Jorge Rubén Camargo Clarke, aka: Cholo Chorrillo




US counterdrug agents and authorities in Panama have recently targeted one of the country’s largest gangs, revealing its ability to coordinate drug shipments northward. But the group, known as Bagdad, may not be able to withstand the investigative pressure.

After an investigation lasting over a year, Panama’s security forces and the US Drug Enforcement Administration (DEA) have carried out a series of raids — dubbed Operation Neptune –that led to the arrests of at least 20 suspected members of Bagdad. The arrests captured several members connected to the 2019 La Joyita prison massacre, in which 15 people died.

The investigation was extensive. Panamanian news sources reported that investigators followed gang members and tapped their phones. They also identified properties, companies and bank accounts belonging to gang members. The group, according to authorities, used Pacific routes to move Colombian cocaine north, after which it was passed on to other criminal actors.

Bagdad — a criminal federation composed of 30 to 40 smaller gangs — is led by Jorge Rubén Camargo Clarke, alias “Cholo Chorrillo,” who had been previously jailed on homicide and gang charges but was released in 2018.

A turning point in the investigation came in late 2020, when security forces staked out the birthday party of Camargo Clarke’s girlfriend, attended by most of Bagdad’s leadership. Several raids took place that same night, one targeting the house of Camargo Clarke’s sister, Panama Press reported. Prosecutors have alleged that she is in charge of Bagdad’s finances and is listed as president or legal representative on many of its front companies.

In the sister’s house, investigators found a notebook with a list of police officers who were allegedly on the gang’s payroll. One officer was even providing security for the party and had been giving Bagdad information about police movements, according to Panama America.

The raids did not capture Camargo Clarke who, intelligence sources told La Prensa, is presumed to have fled the country along with other top Bagdad members.

InSight Crime Analysis

The DEA’s participation in the investigation against Bagdad shows that the Panama gang has emerged as a crucial link in the transnational cocaine trafficking chain between Colombia and the United States.
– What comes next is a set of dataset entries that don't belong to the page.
(** * Properties *)

(** ** Mongoose operations *)

Section ModelFacts.
Context {D : Type}.
Variable id_of : D -> string.
Implicit Types (c : list D) (q : D -> bool) (f : D -> D) (i : string).

Lemma findOne_Some q c d :
  Mongoose.findOne q c = Some d -> In d c /\ q d = true.
Proof.
  induction c as [|x c IH]; simpl; [discriminate|].
  destruct (q x) eqn:Hx.
  - intros [= <-]. auto.
  - intros Hd. destruct (IH Hd). auto.
Qed.

Lemma findOne_None q c :
  Mongoose.findOne q c = None <-> (forall d, In d c -> q d = false).
Proof.
  induction c as [|x c IH]; simpl.
  - split; [intros _ d []|reflexivity].
  - destruct (q x) eqn:Hx.
    + split; [discriminate|]. intros Hall.
      rewrite (Hall x) in Hx by auto. discriminate.
    + rewrite IH. split.
      * intros Hall d [<-|Hd]; auto.
      * intros Hall d Hd. auto.
Qed.

Lemma find_In q c d : In d (Mongoose.find q c) <-> In d c /\ q d = true.
Proof. apply filter_In. Qed.

Lemma byId_true i d : Mongoose.byId id_of i d = true <-> id_of d = i.
Proof. apply String.eqb_eq. Qed.

Lemma byId_false i d : Mongoose.byId id_of i d = false <-> id_of d <> i.
Proof. apply String.eqb_neq. Qed.

(** A query that pins the id finds, under the primary-key index, the one
    stored document it accepts. *)
Lemma findOne_selects q c d :
  Mongoose.unique_ids id_of c -> In d c -> q d = true ->
  (forall x, q x = true -> id_of x = id_of d) ->
  Mongoose.findOne q c = Some d.
Proof.
  unfold Mongoose.unique_ids.
  induction c as [|x c IH]; simpl; [intros _ []|].
  intros Hnd Hin Hd Hq. apply List.NoDup_cons_iff in Hnd as [Hx Hnd].
  destruct Hin as [->|Hin]; [now rewrite Hd|].
  destruct (q x) eqn:E; [|auto].
  exfalso. apply Hx. rewrite (Hq x E). now apply in_map.
Qed.

Lemma same_id_same_doc c d d' :
  Mongoose.unique_ids id_of c -> In d c -> In d' c ->
  id_of d = id_of d' -> d = d'.
Proof.
  intros Hnd Hd Hd' E.
  assert (Some d = Some d') as [= ->]; [|reflexivity].
  rewrite <- (findOne_selects (Mongoose.byId id_of (id_of d)) c d),
          <- (findOne_selects (Mongoose.byId id_of (id_of d)) c d'); auto.
  - now apply byId_true.
  - intros x Hx. apply byId_true in Hx. congruence.
  - now apply byId_true.
  - intros x Hx. now apply byId_true in Hx.
Qed.

Lemma ids_find q c i :
  In i (Mongoose.ids id_of (Mongoose.find q c)) ->
  In i (Mongoose.ids id_of c).
Proof.
  unfold Mongoose.ids. rewrite !in_map_iff.
  intros (d & E & Hd). apply find_In in Hd as [Hd _]. eauto.
Qed.

(** Under the primary-key index a stored document is the one found by
    its id. *)
Lemma findOne_byId_unique c d :
  Mongoose.unique_ids id_of c -> In d c ->
  Mongoose.findOne (Mongoose.byId id_of (id_of d)) c = Some d.
Proof.
  unfold Mongoose.unique_ids.
  induction c as [|x c IH]; simpl; [intros _ []|].
  intros Hnd Hin. apply List.NoDup_cons_iff in Hnd as [Hx Hnd].
  destruct (Mongoose.byId id_of (id_of d) x) eqn:Hq.
  - destruct Hin as [->|Hin]; [reflexivity|].
    apply byId_true in Hq. exfalso. apply Hx. rewrite Hq.
    now apply in_map.
  - destruct Hin as [->|Hin]; [|auto].
    apply byId_false in Hq. congruence.
Qed.

Lemma findOne_byId_absent c i :
  ~ In i (Mongoose.ids id_of c) ->
  Mongoose.findOne (Mongoose.byId id_of i) c = None.
Proof.
  intros Hi. apply findOne_None. intros d Hd. apply byId_false.
  intros <-. apply Hi. now apply in_map.
Qed.

Lemma findOne_byId_present c i :
  In i (Mongoose.ids id_of c) ->
  exists d, Mongoose.findOne (Mongoose.byId id_of i) c = Some d.
Proof.
  intros Hi. destruct (Mongoose.findOne (Mongoose.byId id_of i) c) eqn:E.
  - eauto.
  - exfalso. apply in_map_iff in Hi as (d & <- & Hd).
    rewrite findOne_None in E. apply E in Hd.
    apply byId_false in Hd. congruence.
Qed.

Lemma updateOne_no_match q f c :
  Mongoose.findOne q c = None -> Mongoose.updateOne q f c = c.
Proof.
  induction c as [|x c IH]; simpl; [reflexivity|].
  destruct (q x); [discriminate|]. intros E. now rewrite IH.
Qed.

Lemma findByIdAndUpdate_store new i f c :
  snd (Mongoose.findByIdAndUpdate id_of new i f c)
  = Mongoose.updateOne (Mongoose.byId id_of i) f c.
Proof.
  unfold Mongoose.findByIdAndUpdate.
  destruct (Mongoose.findOne _ c) eqn:E; simpl; [reflexivity|].
  symmetry. now apply updateOne_no_match.
Qed.

Lemma ids_updateOne q f c :
  (forall d, id_of (f d) = id_of d) ->
  Mongoose.ids id_of (Mongoose.updateOne q f c) = Mongoose.ids id_of c.
Proof.
  intros Hf. unfold Mongoose.ids.
  induction c as [|x c IH]; simpl; [reflexivity|].
  destruct (q x); simpl; [now rewrite Hf|now rewrite IH].
Qed.

(** Patching twice with two patches is patching once with their
    composition, when the first patch keeps the document selected. *)
Lemma updateOne_twice q f g c :
  (forall d, q d = true -> q (f d) = true) ->
  Mongoose.updateOne q g (Mongoose.updateOne q f c)
  = Mongoose.updateOne q (fun d => g (f d)) c.
Proof.
  intros Hq. induction c as [|x c IH]; simpl; [reflexivity|].
  destruct (q x) eqn:Hx; simpl.
  - now rewrite (Hq x Hx).
  - now rewrite Hx, IH.
Qed.

Lemma updateOne_ext q f g c :
  (forall d, In d c -> q d = true -> f d = g d) ->
  Mongoose.updateOne q f c = Mongoose.updateOne q g c.
Proof.
  induction c as [|x c IH]; simpl; [reflexivity|]. intros Hfg.
  destruct (q x) eqn:Hx.
  - now rewrite Hfg by auto.
  - rewrite IH; auto.
Qed.

Lemma updateOne_id q c : Mongoose.updateOne q (fun d => d) c = c.
Proof.
  induction c as [|x c IH]; simpl; [reflexivity|].
  destruct (q x); [reflexivity|now rewrite IH].
Qed.

Lemma In_updateOne q f c x :
  In x (Mongoose.updateOne q f c) ->
  In x c \/ exists d, In d c /\ q d = true /\ x = f d.
Proof.
  induction c as [|y c IH]; simpl; [tauto|].
  destruct (q y) eqn:Hy; simpl.
  - intros [<-|Hx]; [right; exists y|left]; auto.
  - intros [<-|Hx]; [auto|].
    destruct (IH Hx) as [?|(d & ? & ? & ?)]; [auto|].
    right. exists d. auto.
Qed.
While Panama has been growing in importance as a transport nation both to Europe and the US, the DEA’s interest in Bagdad is noteworthy.

The group has gone from being a gang of “tumbadores,” or thieves specialized in stealing drugs from other groups, to controlling cocaine shipments crossing Panama.

The gang has also been behind much of the bloodshed in Panama’s streets and prisons. According to Panamanian officials, Bagdad controls about 50 percent of domestic drug sales in the country.

Bagdad has shown its capacity to coordinate sophisticated transport operations through Panama by both land and sea. One of the group’s members, alias “Dutary,” ran a drug distribution and transport network through the archipelago of Las Perlas, islands off the country’s Pacific coast. There, he enrolled fishermen in his operations to act as informants and drug runners.

What’s more, the group has managed to capture key territory within the country. According to one prosecutor, Bagdad has not only maintained control over its traditional Panama City strongholds but has also expanded to other neighborhoods in the capital and outside of it, including the provinces of Panamá Oeste and Veraguas.

Perhaps most tellingly, officials admit that the group has successfully co-opted state security forces. The Panama Press reported allegations that the police officers found on Bagdad’s payroll both helped members to avoid arrest and to plan drug trafficking operations.

“Bagdad is not a gang, nor a criminal organization. It’s a criminal corporation with all the economic layers and money launderers needed to commit crimes at the national level, as well as the tentacles and association with foreign criminal corporations,” one prosecutor attached to the case was quoted as saying.

But attracting close interest from the DEA and other US authorities has often been the kiss of death for drug trafficking groups in Central America – as evidenced by the Huistas and the Lorenzanas in Guatemala and Los Valles in Honduras.

Then there are the Cachiros, whose status at the time of their downfall shared a close resemblance to Bagdad today.  In 2013, the DEA took a special interest in the Cachiros, one of Honduras’ largest drug transport groups. What followed were a series of seizures, arrests and financial pressures — as well as efforts to dismantle the group’s corrupt police network — that in some ways parallel the current raids on Bagdad in Panama. Honduran authorities even referred to the seizures by the same name – Operation Neptune.

Facing similar pressure from the DEA, Bagdad may not be able to hold out.